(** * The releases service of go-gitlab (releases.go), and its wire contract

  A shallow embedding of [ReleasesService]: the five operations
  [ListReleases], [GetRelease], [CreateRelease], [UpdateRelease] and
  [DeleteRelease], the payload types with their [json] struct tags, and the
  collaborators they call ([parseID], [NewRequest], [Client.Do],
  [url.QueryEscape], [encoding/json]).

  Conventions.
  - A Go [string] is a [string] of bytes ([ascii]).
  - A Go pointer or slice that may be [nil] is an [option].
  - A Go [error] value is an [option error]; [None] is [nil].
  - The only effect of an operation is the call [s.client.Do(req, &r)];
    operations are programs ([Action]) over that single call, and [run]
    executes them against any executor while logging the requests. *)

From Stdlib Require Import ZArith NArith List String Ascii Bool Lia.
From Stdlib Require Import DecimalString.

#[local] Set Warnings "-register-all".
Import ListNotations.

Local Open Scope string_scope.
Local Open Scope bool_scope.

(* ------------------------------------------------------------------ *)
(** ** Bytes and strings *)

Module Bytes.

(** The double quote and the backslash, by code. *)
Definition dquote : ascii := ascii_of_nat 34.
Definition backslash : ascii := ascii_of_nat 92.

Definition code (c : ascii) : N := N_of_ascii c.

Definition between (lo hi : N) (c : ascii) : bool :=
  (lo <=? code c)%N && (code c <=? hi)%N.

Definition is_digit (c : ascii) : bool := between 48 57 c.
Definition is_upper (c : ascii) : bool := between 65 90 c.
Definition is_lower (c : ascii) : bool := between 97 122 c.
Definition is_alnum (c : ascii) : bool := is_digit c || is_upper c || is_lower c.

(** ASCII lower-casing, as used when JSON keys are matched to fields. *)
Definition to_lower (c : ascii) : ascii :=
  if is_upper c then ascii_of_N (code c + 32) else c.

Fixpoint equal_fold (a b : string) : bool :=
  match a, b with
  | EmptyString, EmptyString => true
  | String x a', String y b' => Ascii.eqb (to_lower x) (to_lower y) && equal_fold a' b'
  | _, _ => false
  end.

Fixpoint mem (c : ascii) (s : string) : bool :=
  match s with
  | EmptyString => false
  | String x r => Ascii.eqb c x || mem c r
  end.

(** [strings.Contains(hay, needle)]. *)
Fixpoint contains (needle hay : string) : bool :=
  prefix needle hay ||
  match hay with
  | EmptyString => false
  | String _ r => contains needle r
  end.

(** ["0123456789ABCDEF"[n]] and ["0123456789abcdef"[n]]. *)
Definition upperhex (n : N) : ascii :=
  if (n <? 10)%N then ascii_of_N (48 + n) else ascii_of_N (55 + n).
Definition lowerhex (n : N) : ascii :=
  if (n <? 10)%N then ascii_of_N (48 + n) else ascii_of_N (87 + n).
==
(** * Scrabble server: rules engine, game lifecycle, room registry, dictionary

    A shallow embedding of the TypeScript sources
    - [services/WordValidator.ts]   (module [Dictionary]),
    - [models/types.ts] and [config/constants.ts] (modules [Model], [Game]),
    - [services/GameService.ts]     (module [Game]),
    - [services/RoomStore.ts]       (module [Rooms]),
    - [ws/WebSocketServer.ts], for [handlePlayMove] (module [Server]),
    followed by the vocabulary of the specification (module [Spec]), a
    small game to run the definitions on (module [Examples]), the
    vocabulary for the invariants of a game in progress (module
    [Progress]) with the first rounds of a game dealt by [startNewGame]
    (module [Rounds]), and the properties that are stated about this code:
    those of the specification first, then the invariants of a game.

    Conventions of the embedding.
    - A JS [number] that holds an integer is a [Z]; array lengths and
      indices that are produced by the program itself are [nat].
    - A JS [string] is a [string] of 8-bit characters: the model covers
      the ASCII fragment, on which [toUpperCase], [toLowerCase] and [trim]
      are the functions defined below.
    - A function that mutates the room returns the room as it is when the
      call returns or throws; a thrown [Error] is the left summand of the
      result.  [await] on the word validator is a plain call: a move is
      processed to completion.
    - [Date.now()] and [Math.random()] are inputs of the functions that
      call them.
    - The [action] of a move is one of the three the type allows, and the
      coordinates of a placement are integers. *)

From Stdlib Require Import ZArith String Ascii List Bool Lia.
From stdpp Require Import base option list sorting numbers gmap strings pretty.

### About this exercise
One number only, please: the count of lines in the data that hold the word "Scope".

### Reply to the task
2